Print screen as a social media evidence collection method only leads to higher costs for many reasons, namely because the resulting output is a truncated, unsearchable, flat image that fails to retain the all-important metadata. As a result, a substantial amount of secondary processing must be done to upload the social media images into a standard attorney review platform. The images must be run through OCR, the various requisite metadata fields must be manually entered, and the truncated screen shots reassembled into context so they appear and read as they did in their original state. All this will typically cost thousands of dollars in additional processing fees.

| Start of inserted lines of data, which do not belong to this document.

(** After a call of [firstPass], the id of the call is at the depth it was
    given, and every other id the call met lies one level below one of the
    ids that have it as a visible child. *)
Lemma walk_levelled (t : tree) :
  isCallTree t -> forall d p, levelled t d (walk t d p).
Proof.
  induction t as [id kids IH] using tree_induction. intros Ht d p.
  pose proof (isCallTree_kids _ _ _ _ Ht) as [Hkids Hcts].
  assert (Hid : id ∉ concat (map preorder kids)).
  { intros (k & Hk & Hin)%elem_of_concat_map.
    eapply callTree_acyclic; eauto. }
  destruct kids as [|k ks].
  - split; [simpl; apply lookup_insert_eq|].
    intros x Hx. apply elem_of_nil in Hx. destruct Hx.
  - rewrite walk_parent. unfold levelled. simpl label. simpl subtrees.
    change (depth (placeParent ?a ?b ?c ?q)) with (depth q).
    assert (Hroot : depth (walkAll (k :: ks) (S d) (setDepth id d p)) !! id
                    = Some d).
    { rewrite walkAll_depth_other by exact Hid. simpl.
      apply lookup_insert_eq. }
    split; [exact Hroot|]. intros x Hx.
    assert (IH' : Forall (fun t => forall d p, levelled t d (walk t d p))
                         (k :: ks)).
    { rewrite Forall_forall in IH, Hcts |- *. intros t Hin. auto. }
    destruct (walkAll_levelled (k :: ks) Hcts IH' (S d) (setDepth id d p) x Hx)
      as [[Hl Hd]|Hb].
    + exists id, (map label (k :: ks)), d.
      split; [apply list_elem_of_here|]. auto.
    + eapply below_weaken; [|exact Hb].
      intros y Hy. apply list_elem_of_further, Hy.
Qed.

(** The visible children of an id of a call tree are one level below
    it. *)
Lemma levels_child (t : tree) :
  isCallTree t ->
  forall d y k kids x,
    (y, k) ∈ levels t d -> children y = Done kids -> x ∈ kids ->
    (x, S k) ∈ levels t d.
Proof.
  induction t as [id ts IH] using tree_induction.
  intros Ht d y k kids x Hy Hkids Hx.
  pose proof (isCallTree_kids _ _ _ _ Ht) as [Hid Hcts].
  change (levels (Tree id ts) d)
    with ((id, d) :: concat (map (fun t => levels t (S d)) ts)) in Hy |- *.
  apply list_elem_of_further, elem_of_concat_map.
  apply elem_of_cons in Hy as [Hy|Hy].
  - injection Hy as -> ->. rewrite Hid in Hkids. injection Hkids as <-.
    apply list_elem_of_fmap in Hx as (s & -> & Hs). exists s.
    split; [exact Hs|]. destruct s. apply list_elem_of_here.
  - apply elem_of_concat_map in Hy as (s & Hs & Hy). exists s.
    split; [exact Hs|]. rewrite Forall_forall in IH, Hcts. eapply IH; eauto.
Qed.

End Depths.

(** C6, amended. For every model and collapsed set on which the layout
    returns: the ids with a coordinate are exactly the ids of the visible
    set; the coordinates of a visible id are x = slot * (NODE_W + X_GAP),
    where no operation of the layout rounds, and y = depth * (NODE_H +
    Y_GAP), for the slot and the depth that the first pass left for it;
    the root has depth 0; and every other visible id has depth one more
    than one of the visible ids that have it as a visible child. When the
    first pass meets no id twice, every visible child has depth one more
    than its parent. *)
Theorem layout_coordinates (fuel : nat) (c : gset string) (m : model)
  (l : layout) :
  layoutTree fuel c m = Done l ->
  dom (coords l) = list_to_set (vis l) /\
  exists p, firstPass c (nodes m) fuel (root m) 0 emptyPass = Done p /\
    (forall id, id ∈ vis l ->
       exists slot d xy,
         xPosition p !! id = Some slot /\ depth p !! id = Some d /\
         coords l !! id = Some xy /\
         (exactLayout fuel c m = true ->
          (Coord.x xy == slot * (NODE_W + X_GAP))%Q) /\
         (Coord.y xy == ofNat d * (NODE_H + Y_GAP))%Q) /\
    depth p !! root m = Some 0 /\
    (forall id, id ∈ vis l -> id <> root m ->
       exists parent kids d,
         parent ∈ vis l /\ children c (nodes m) parent = Done kids /\
         id ∈ kids /\ depth p !! parent = Some d /\
         depth p !! id = Some (S d)) /\
    (forall t, callTree c (nodes m) fuel (root m) = Done t ->
       NoDup (preorder t) ->
       forall parent kids id,
         parent ∈ vis l -> children c (nodes m) parent = Done kids ->
         id ∈ kids ->
         exists d, depth p !! parent = Some d /\ depth p !! id = Some (S d)).
Proof.
  unfold layoutTree. intros H. pose proof H as H0.
  apply layoutFrom_facts in H as (t & Ht & Hp & Hnd & Hpre & _ & Hc & Hpl).
  split; [apply (layoutFrom_dom _ _ _ _ _ H0)|].
  exists (walk t 0 emptyPass). split; [exact Hp|].
  assert (Hct : isCallTree c (nodes m) t).
  { exists fuel. rewrite (callTree_label _ _ _ _ _ Ht). exact Ht. }
  pose proof (walk_levelled c (nodes m) t Hct 0 emptyPass) as [Hroot Hrest].
  rewrite (callTree_label _ _ _ _ _ Ht) in Hroot.
  split; [|split; [exact Hroot|split]].
  - intros id Hid. destruct (Hpl id Hid) as [[slot Hs] [d Hd]].
    exists slot, d, (coordOf (walk t 0 emptyPass) id).
    split; [exact Hs|]. split; [exact Hd|]. split.
    { rewrite Hc, bool_decide_eq_true_2 by exact Hid. reflexivity. }
    unfold coordOf. rewrite Hs, Hd. simpl.
    split; [intros _|]; apply Qred_correct.
  - intros id Hid Hne. apply Hpre in Hid.
    destruct t as [r ss]. pose proof (callTree_label _ _ _ _ _ Ht) as Hr.
    simpl in Hr. subst r.
    apply preorder_inv in Hid as [->|Hid]; [contradiction|].
    destruct (Hrest id) as (y & kids & d & Hy & Hk & Hin & Hdy & Hdx).
    { apply elem_of_concat_map. exact Hid. }
    exists y, kids, d. rewrite Hpre. auto.
  - intros t' Ht' Hstrict parent kids id Hparent Hkids Hid.
    rewrite Ht in Ht'. injection Ht' as <-.
    apply Hpre in Hparent. rewrite <- (levels_preorder t 0) in Hparent.
    apply list_elem_of_fmap in Hparent as ([y k] & -> & Hy). simpl in Hkids.
    exists k. split; [apply walk_levels; assumption|].
    apply walk_levels; [assumption|].
    eapply levels_child; eauto.
Qed.

Lemma layout_coordinates_witness :
  layoutTree 3 ∅ treeModel = Done treeLayout /\
  exactLayout 3 ∅ treeModel = true /\
  dom (coords treeLayout) = list_to_set (vis treeLayout) /\
  firstPass ∅ (nodes treeModel) 3 "R" 0 emptyPass = Done treePass /\
  (forall id, id ∈ vis treeLayout ->
     exists slot d xy,
       xPosition treePass !! id = Some slot /\
       depth treePass !! id = Some d /\
       coords treeLayout !! id = Some xy /\
       (Coord.x xy == slot * (NODE_W + X_GAP))%Q /\
       (Coord.y xy == ofNat d * (NODE_H + Y_GAP))%Q) /\
  depth treePass !! "R" = Some 0 /\
  (forall id, id ∈ vis treeLayout -> id <> "R" ->
     exists parent kids d,
       parent ∈ vis treeLayout /\
       children ∅ (nodes treeModel) parent = Done kids /\
       id ∈ kids /\ depth treePass !! parent = Some d /\
       depth treePass !! id = Some (S d)) /\
  NoDup (preorder treeCalls) /\
  (forall parent kids id,
     parent ∈ vis treeLayout ->
     children ∅ (nodes treeModel) parent = Done kids ->
     id ∈ kids ->
     exists d,
       depth treePass !! parent = Some d /\ depth treePass !! id = Some (S d)).
Proof.
  assert (Hl : layoutTree 3 ∅ treeModel = Done treeLayout)
    by (vm_compute; reflexivity).
  assert (Hp : firstPass ∅ (nodes treeModel) 3 "R" 0 emptyPass = Done treePass)
    by (vm_compute; reflexivity).
  assert (Hnd : NoDup (preorder treeCalls))
    by (apply (bool_decide_unpack _); vm_compute; exact I).
  destruct (layout_coordinates 3 ∅ treeModel treeLayout Hl)
    as (Hdom & p & Hp' & Hxy & Hroot & Hbelow & Htree).
  change (root treeModel) with "R" in *.
  rewrite Hp in Hp'. injection Hp' as <-.
  split; [exact Hl|]. split; [reflexivity|]. split; [exact Hdom|].
  split; [exact Hp|]. split; [|split; [exact Hroot|]].
  { intros id Hid.
    destruct (Hxy id Hid) as (slot & d & xy & Hs & Hd & Hc & Hx & Hy).
    exists slot, d, xy. split; [exact Hs|]. split; [exact Hd|].
    split; [exact Hc|]. split; [exact (Hx eq_refl)|exact Hy]. }
  split; [exact Hbelow|]. split; [exact Hnd|].
  exact (Htree treeCalls eq_refl Hnd).
Defined.

(** C6 as it was stated fails where an id has two visible parents: in
    [dagModel] the first pass reaches B below A, at depth 2, and then again
    below R, at depth 1, which is the depth that stays. B is a visible
    child of A, and both end at depth 1, with the same y. *)
Lemma layout_coordinates_counterexample :
  parse dagText = Ok dagModel /\
  layoutTree 3 ∅ dagModel = Done dagLayout /\
  children ∅ (nodes dagModel) "A" = Done ["B"] /\
  (exists p, firstPass ∅ (nodes dagModel) 3 "R" 0 emptyPass = Done p /\
     depth p !! "A" = Some 1 /\ depth p !! "B" = Some 1) /\
  coords dagLayout !! "A" = Some (Coord.make 0 126) /\
  coords dagLayout !! "B" = Some (Coord.make 166 126).
Proof.
  split; [reflexivity|]. split; [vm_compute; reflexivity|].
  split; [reflexivity|]. split; [|split; reflexivity].
  eexists. split; [vm_compute; reflexivity|]. split; reflexivity.
Qed.

(** ** The input handler (C9, C7) *)

Lemma forEach_invariant {A S : Type} (I : S -> Prop)
  (body : A -> S -> outcome S) (l : list A) :
  (forall a s s', body a s = Done s' -> I s -> I s') ->
  forall s s', forEach body l s = Done s' -> I s -> I s'.
Proof.
  intros Hbody. induction l as [|a l IH]; intros s s'; simpl.
  - intros [= <-]. auto.
  - rewrite bind_Done. intros (s1 & H1 & H2) Hs. eauto.
Qed.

Additionally, when an examiner merely relies on print screen, the scope and thoroughness of the collected social media and Internet evidence is severely limited. This often results in key evidence being overlooked as well as impacting its evidentiary integrity. Employing more automated means, such as X1 Social Discovery, enables the examiner to quickly collect entire web pages and publically available social media accounts, which can be hundreds of pages long. This comprehensive and thorough collection allows the examiner to collect far more potential evidence, preserving all relevant metadata, and having that evidence be immediately searchable and reviewable in a highly effective integrated review platform.

Further, the examiner can build a much stronger case for authentication by constructing timelines, drawing connections between witnesses and their various posts, collecting more corroborating metadata, and a litany of other information to build a compelling circumstantial case to authenticate the social media or web page evidence in question.

And of course another key benefit of X1 Social Discovery is its ability to preserve and display all the available “circumstantial indicia” or “additional confirming circumstances,” in order to present the best case possible for the authenticity of collected social media evidence. This includes collecting all available metadata and generating a MD5 checksum or “hash value” of the preserved data, for verification of the integrity of the evidence.

It is important to collect and preserve social media posts and general web pages in a thorough manner with best-practices technology specifically designed for litigation purposes.  For instance, there are over twenty unique metadata fields associated with individual Facebook posts and messages. Any one of those entries, or a combination of them contrasted with other entries, can provide unique circumstantial evidence that can establish foundational proof of authorship.

So while it can seem counterintuitive as sometimes there is a tradeoff when it comes to legal technology between best practices and costs, manual print screen efforts for social media are not only very costly, they subject clients to evidentiary challenges that could place an entire case in peril. But you can have the best of all worlds with the scalability, cost-saving and defensibility brought by X1 Social Discovery.